(* ===== verification/TestExample.v ===== *)
(** * The test process and the page report at work *)

From S2P Require Import Prelude Memory Cpu PageAlloc PageProps Kmem KmemExample Mmu MinixLayout Lock Process ProcessProps ProcessExample Console World Boxes Uart PageReport.
From S2P Require Import BlockIo IdealDisk MinixRead MinixWrite MinixDir MinixDirFacts MinixProps MinixExample Virtio Block BlockExample Gpu FsProc DriverExample Trap BootProps TrapExample TestProc.
From Stdlib Require String.
Import (notations) String.
Import Ideal Mem Layout Io World TestProc.

Module TestExample.
#[local] Existing Instance dev.
#[local] Existing Instance BlockExample.quiet.

(** The volume with the file [/a] in its path cache. *)
Definition vol_a : fs_state Ideal.disks :=
  mkFs (disks FsExample.vol) (replicate 7 None ++ [Some {[ Fmt.str "/a" := FsExample.inode_a ]}]) 0.
Definition sys_a : sys Ideal.disks := mkSys BlockExample.world0 vol_a.

Lemma open_file_shows_witness :
  (exists l f, test_open_file (Fmt.str "/a") sys_a =
     Done (tt, mkSys (said (shown (Fmt.str "/a") 32 l) BlockExample.world0) f) /\
     zlen l = 32 /\ nthZ l 4 = 5) /\
  test_open_file (Fmt.str "/hello.txt") sys_a = Panic.
Proof.
  assert (DirFacts.dev_ok 8 (fss sys_a)) as Hd by (split; [lia|done]).
  split.
  - destruct (open_file_shows (Fmt.str "/a") sys_a {[ Fmt.str "/a" := FsExample.inode_a ]})
      as (l & f & E & _ & _ & Hl & Hj).
    + exact Hd.
    + exact (MinixRead.vol_disk _ _ FsExample.vol_ok).
    + done.
    + by apply (FsExample.one_zone_ok _ 6).
    + by vm_compute.
    + exists l, f. split; [exact E|]. split; [exact Hl|]. rewrite Hj by (split; by vm_compute). by vm_compute.
  - pose proof (open_file_shows (Fmt.str "/hello.txt") sys_a {[ Fmt.str "/a" := FsExample.inode_a ]}
      Hd (MinixRead.vol_disk _ _ FsExample.vol_ok) eq_refl) as Hp.
    assert (({[ Fmt.str "/a" := FsExample.inode_a ]} : gmap (list Z) Inode) !! Fmt.str "/hello.txt" = None) as En
      by (by vm_compute).
    rewrite En in Hp. exact Hp.
Defined.

Lemma divider_width_witness :
  zlen (divider (Fmt.str "Delete file")) = 84 /\
  exists y, print_divider (Fmt.str "a text that is longer than the line is") sys_a = y /\ y = Panic.
Proof.
  destruct (divider_width (Fmt.str "Delete file") sys_a) as [Hok _].
  destruct (divider_width (Fmt.str "a text that is longer than the line is") sys_a) as [_ Hp].
  split; [apply Hok; by vm_compute|]. eexists. split; [reflexivity|]. apply Hp; by vm_compute.
Defined.
End TestExample.

Module ReportExample.
#[local] Existing Instance dev.
#[local] Existing Instance ProcessExample.heap64.
#[local] Existing Instance BlockExample.quiet.
Import FaultExample.

Lemma report_lists_allocations_witness :
  let s := wd sys0 in
  let t1 := [Page.Run 1; Page.Run 1; Page.Run 1; Page.Run 35; Page.Run 1] ++ Page.frees 24 in
  PageReport.print_page_allocations 64 s = Done (tt, said (PageReport.report 8192 63 24 t1) s).
Proof.
  intros s t1. pose proof (PageReport.report_lists_allocations s t1 (Page.frees 1) 64) as E.
  cbn zeta in E. change (ALLOC_START (kern_of s)) with 8192 in E.
  replace ((HEAP_SIZE - (8192 - HEAP_START)) / Page.PAGE_SIZE) with 63 in E by (by vm_compute).
  replace (Page.free_pages t1) with 24 in E by (by vm_compute).
  apply E; [exact page0_ok|by vm_compute|by vm_compute|by vm_compute].
Defined.
End ReportExample.

(** A machine of 4096 pages without devices boots. *)
Module BootExample.
#[local] Existing Instance dev.
#[local] Existing Instance KmemExample.heap16M.
#[local] Existing Instance ProcessExample.seconds.
#[local] Existing Instance BlockExample.quiet.

(** The globals before kinit runs. *)
Definition cold : world :=
  mkWorld (Console.mkC None None 0 0 None (Process.mkP (mkKernel ∅ 0 0 0 0) None 0 1 0)) [] (replicate 8 None)
    (replicate 8 None) (replicate 8 None) (replicate 8 None) (replicate 8 None) None None.

(** A [Process] of 176 bytes; deques get the places they ask for. *)
Definition tight : Kmem.Deques := {| Kmem.places n := n; Kmem.size_of_Process := 176 |}.
#[local] Existing Instance tight.
#[local] Instance tight_laws : Kmem.DequeLaws.
Proof. split; [by intros n _|done]. Qed.

End BootExample.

● ● ● ● ●

▸ What to do:
Please output exactly the lines between the one holding "Module ReportExample." and the one holding "Module BootExample." in the records above, inclusive, and nothing more.

▸ Answer to the problem:
Module ReportExample.
#[local] Existing Instance dev.
#[local] Existing Instance ProcessExample.heap64.
#[local] Existing Instance BlockExample.quiet.
Import FaultExample.

Lemma report_lists_allocations_witness :
  let s := wd sys0 in
  let t1 := [Page.Run 1; Page.Run 1; Page.Run 1; Page.Run 35; Page.Run 1] ++ Page.frees 24 in
  PageReport.print_page_allocations 64 s = Done (tt, said (PageReport.report 8192 63 24 t1) s).
Proof.
  intros s t1. pose proof (PageReport.report_lists_allocations s t1 (Page.frees 1) 64) as E.
  cbn zeta in E. change (ALLOC_START (kern_of s)) with 8192 in E.
  replace ((HEAP_SIZE - (8192 - HEAP_START)) / Page.PAGE_SIZE) with 63 in E by (by vm_compute).
  replace (Page.free_pages t1) with 24 in E by (by vm_compute).
  apply E; [exact page0_ok|by vm_compute|by vm_compute|by vm_compute].
Defined.
End ReportExample.

(** A machine of 4096 pages without devices boots. *)
Module BootExample.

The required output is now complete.